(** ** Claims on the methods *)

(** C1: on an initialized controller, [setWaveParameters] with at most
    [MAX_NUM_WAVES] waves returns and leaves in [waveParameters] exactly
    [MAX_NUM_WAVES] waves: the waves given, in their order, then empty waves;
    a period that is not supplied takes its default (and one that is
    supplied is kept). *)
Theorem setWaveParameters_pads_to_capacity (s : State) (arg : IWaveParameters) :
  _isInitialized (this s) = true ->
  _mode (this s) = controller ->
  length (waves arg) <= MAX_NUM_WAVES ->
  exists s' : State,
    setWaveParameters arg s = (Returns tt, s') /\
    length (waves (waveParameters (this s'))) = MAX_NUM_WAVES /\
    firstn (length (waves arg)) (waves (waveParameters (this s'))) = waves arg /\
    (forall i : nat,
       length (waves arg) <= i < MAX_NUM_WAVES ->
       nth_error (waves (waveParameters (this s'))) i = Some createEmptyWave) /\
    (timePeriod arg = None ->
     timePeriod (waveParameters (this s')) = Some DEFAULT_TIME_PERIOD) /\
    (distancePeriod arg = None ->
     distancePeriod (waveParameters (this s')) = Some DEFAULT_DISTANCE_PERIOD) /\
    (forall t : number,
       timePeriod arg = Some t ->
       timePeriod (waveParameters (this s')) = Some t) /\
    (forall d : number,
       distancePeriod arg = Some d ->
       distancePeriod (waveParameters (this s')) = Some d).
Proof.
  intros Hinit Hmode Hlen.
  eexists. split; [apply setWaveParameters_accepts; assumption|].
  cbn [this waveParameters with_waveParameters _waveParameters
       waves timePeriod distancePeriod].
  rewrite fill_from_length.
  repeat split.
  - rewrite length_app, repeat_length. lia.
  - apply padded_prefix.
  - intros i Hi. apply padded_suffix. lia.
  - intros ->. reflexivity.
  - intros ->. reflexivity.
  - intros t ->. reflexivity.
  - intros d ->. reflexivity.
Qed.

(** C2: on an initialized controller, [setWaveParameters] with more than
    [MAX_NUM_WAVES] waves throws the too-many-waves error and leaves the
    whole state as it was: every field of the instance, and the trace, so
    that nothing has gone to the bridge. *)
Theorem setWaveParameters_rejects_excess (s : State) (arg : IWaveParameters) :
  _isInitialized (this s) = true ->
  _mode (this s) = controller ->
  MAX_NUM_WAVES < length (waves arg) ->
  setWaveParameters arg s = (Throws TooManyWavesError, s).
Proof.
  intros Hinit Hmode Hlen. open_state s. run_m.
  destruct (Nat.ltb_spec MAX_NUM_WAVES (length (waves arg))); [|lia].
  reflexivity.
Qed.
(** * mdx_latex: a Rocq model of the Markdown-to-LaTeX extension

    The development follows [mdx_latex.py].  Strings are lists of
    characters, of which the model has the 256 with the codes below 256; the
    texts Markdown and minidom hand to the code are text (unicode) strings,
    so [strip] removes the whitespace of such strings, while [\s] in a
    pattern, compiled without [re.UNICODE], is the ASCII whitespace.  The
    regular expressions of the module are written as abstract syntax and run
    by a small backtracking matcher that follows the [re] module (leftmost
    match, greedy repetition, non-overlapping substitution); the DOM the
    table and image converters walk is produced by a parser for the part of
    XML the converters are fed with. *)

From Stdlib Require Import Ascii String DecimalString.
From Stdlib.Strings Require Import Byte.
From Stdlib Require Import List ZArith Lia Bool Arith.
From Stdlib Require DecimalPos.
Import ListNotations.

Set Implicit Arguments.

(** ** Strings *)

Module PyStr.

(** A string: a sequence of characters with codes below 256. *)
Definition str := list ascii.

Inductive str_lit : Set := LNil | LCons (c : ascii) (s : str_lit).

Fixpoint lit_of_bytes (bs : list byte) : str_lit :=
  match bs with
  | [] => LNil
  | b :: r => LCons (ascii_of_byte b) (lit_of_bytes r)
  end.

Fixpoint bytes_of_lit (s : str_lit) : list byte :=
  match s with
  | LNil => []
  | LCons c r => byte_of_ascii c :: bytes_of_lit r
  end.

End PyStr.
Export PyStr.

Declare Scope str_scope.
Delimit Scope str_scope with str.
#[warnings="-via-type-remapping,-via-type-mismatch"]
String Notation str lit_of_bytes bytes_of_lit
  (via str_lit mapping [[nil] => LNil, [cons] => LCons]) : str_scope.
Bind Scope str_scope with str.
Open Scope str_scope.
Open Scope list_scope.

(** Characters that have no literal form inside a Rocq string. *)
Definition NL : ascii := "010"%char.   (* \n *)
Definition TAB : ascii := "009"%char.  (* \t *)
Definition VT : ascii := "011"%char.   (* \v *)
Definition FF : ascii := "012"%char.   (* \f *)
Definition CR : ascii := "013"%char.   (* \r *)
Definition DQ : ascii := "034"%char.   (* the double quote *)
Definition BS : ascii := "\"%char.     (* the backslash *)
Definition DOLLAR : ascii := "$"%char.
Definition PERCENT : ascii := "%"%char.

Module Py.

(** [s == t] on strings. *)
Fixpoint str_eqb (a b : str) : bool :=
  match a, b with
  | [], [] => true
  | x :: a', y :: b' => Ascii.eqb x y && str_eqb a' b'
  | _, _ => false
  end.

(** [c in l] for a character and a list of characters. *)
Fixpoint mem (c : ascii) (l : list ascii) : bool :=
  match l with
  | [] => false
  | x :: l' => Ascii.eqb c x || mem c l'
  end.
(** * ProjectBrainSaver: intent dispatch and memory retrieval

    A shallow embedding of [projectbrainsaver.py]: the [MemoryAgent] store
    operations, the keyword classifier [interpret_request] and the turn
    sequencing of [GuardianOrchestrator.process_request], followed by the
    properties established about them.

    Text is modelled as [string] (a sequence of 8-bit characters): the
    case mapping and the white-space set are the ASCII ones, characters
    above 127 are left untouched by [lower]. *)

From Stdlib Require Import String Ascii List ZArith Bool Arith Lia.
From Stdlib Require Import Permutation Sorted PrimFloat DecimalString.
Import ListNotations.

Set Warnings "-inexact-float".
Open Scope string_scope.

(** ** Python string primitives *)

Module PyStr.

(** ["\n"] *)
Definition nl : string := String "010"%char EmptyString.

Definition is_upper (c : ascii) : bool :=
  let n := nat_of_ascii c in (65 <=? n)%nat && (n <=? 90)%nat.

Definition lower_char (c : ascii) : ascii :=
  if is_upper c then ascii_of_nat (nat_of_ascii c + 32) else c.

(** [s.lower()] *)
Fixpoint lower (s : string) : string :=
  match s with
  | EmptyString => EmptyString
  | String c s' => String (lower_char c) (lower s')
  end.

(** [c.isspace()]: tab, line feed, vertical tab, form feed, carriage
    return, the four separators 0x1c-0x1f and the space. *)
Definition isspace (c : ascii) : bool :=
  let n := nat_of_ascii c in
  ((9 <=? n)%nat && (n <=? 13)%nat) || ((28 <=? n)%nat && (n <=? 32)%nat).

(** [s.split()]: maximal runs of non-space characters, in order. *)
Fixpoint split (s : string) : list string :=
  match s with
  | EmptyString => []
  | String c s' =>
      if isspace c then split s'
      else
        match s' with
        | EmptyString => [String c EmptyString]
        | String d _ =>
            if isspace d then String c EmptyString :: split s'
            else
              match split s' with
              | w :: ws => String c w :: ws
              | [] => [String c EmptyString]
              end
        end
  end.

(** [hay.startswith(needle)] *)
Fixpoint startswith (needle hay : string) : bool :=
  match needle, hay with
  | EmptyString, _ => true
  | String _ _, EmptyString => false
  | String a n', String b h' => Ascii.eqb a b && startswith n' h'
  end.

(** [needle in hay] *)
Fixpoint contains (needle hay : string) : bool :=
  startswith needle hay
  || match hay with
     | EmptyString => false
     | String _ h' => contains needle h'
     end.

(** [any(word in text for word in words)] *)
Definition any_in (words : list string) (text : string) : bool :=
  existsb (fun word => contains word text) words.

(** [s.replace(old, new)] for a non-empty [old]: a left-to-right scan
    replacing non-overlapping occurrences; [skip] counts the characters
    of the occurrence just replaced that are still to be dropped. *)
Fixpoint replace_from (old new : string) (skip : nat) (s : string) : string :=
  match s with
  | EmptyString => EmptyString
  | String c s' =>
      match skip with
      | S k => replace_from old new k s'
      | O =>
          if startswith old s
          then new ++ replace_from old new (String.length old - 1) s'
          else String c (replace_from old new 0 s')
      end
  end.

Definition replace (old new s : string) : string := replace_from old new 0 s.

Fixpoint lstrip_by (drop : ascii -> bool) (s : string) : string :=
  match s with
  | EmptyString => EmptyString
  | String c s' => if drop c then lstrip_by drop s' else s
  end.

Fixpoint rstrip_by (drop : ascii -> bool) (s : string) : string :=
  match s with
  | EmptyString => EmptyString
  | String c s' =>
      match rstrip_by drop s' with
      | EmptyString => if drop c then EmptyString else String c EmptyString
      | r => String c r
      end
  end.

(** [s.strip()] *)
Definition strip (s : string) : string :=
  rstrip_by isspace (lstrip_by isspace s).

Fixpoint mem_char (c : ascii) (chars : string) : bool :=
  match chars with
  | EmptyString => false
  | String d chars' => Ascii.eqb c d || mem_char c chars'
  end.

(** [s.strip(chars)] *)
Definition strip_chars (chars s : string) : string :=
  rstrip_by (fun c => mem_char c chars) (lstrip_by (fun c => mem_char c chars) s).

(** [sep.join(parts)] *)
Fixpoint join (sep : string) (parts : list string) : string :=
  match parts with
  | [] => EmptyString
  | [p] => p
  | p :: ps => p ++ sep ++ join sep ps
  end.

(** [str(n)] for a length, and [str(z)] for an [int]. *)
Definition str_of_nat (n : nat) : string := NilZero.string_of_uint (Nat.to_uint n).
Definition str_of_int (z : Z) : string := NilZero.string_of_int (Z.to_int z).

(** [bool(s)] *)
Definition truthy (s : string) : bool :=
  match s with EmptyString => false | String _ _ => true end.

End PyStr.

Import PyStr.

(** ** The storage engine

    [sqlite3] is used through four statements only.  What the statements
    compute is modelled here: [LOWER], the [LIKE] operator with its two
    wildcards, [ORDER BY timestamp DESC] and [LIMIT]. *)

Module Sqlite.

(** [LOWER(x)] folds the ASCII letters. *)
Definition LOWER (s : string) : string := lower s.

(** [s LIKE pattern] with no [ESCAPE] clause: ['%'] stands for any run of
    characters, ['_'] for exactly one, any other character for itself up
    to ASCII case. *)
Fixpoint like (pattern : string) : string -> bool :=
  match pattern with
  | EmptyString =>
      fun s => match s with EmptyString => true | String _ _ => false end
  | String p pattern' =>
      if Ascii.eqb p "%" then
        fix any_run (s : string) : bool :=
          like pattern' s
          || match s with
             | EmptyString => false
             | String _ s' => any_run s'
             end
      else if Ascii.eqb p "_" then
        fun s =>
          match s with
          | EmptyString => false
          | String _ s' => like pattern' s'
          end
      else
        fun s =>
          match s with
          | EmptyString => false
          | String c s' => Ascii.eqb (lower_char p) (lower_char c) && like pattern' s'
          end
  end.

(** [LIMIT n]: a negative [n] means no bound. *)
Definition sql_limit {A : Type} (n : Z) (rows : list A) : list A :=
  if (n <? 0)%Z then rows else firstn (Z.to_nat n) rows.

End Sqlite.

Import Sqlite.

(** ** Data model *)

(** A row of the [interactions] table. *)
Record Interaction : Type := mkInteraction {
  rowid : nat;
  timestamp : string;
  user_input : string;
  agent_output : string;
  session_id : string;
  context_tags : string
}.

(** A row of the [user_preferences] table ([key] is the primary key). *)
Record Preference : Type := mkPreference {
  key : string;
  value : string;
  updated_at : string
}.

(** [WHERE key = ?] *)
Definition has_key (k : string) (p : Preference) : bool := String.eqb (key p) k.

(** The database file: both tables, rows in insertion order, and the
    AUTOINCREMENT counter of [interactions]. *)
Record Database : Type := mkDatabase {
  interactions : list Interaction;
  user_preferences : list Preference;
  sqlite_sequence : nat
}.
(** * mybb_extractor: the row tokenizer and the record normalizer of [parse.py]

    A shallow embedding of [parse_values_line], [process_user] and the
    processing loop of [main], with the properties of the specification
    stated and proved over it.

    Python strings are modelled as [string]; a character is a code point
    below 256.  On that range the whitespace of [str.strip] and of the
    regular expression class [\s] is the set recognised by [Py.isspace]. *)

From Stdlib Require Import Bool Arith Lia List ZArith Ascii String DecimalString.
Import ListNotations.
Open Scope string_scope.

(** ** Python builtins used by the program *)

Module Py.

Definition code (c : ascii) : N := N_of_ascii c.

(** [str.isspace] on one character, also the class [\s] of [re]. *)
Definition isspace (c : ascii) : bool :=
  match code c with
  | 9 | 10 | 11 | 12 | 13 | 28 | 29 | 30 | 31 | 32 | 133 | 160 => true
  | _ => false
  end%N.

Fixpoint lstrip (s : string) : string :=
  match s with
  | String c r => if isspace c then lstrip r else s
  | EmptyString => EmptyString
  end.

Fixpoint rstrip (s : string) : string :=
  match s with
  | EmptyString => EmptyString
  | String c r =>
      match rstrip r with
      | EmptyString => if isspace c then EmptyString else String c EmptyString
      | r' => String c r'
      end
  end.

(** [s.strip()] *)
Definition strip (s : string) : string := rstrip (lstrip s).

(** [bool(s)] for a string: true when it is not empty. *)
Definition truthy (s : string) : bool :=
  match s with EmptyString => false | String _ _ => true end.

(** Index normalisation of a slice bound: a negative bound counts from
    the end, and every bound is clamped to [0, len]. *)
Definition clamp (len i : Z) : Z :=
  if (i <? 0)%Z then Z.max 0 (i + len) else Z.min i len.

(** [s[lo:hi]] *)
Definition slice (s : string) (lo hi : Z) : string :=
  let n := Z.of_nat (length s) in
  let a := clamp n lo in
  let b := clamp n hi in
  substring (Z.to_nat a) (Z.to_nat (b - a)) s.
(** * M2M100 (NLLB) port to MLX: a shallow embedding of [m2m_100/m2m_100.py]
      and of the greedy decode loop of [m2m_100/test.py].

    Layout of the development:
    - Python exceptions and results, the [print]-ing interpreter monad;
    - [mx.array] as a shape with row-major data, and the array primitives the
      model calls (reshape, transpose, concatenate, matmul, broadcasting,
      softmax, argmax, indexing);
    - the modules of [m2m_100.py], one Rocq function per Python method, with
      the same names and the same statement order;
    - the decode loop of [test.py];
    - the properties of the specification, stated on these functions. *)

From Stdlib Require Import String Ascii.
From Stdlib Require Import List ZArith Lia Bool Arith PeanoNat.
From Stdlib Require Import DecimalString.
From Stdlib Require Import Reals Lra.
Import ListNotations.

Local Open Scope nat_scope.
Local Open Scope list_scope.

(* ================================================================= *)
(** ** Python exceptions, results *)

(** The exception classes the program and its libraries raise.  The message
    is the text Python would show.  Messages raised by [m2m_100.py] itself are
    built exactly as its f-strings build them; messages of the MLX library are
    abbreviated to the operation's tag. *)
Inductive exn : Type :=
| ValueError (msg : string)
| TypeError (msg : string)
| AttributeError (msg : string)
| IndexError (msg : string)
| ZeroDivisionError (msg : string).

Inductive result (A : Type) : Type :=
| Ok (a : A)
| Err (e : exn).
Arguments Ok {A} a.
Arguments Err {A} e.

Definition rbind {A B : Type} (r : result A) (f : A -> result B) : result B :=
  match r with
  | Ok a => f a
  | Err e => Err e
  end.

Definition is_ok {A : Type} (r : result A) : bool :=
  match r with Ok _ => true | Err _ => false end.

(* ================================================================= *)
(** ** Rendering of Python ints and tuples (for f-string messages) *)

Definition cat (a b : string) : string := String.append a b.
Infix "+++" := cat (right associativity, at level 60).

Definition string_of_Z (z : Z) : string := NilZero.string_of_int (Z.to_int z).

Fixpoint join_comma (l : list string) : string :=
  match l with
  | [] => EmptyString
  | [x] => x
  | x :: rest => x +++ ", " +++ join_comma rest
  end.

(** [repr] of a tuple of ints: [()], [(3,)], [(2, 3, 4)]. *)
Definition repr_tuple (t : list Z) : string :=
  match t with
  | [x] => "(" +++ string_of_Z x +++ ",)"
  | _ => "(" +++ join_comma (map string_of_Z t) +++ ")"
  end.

» WHAT YOU SHOULD DO
Identify the lines in the records above that contain the word "Inductive", then state how many there are and nothing more.

» ANSWER SPACE
3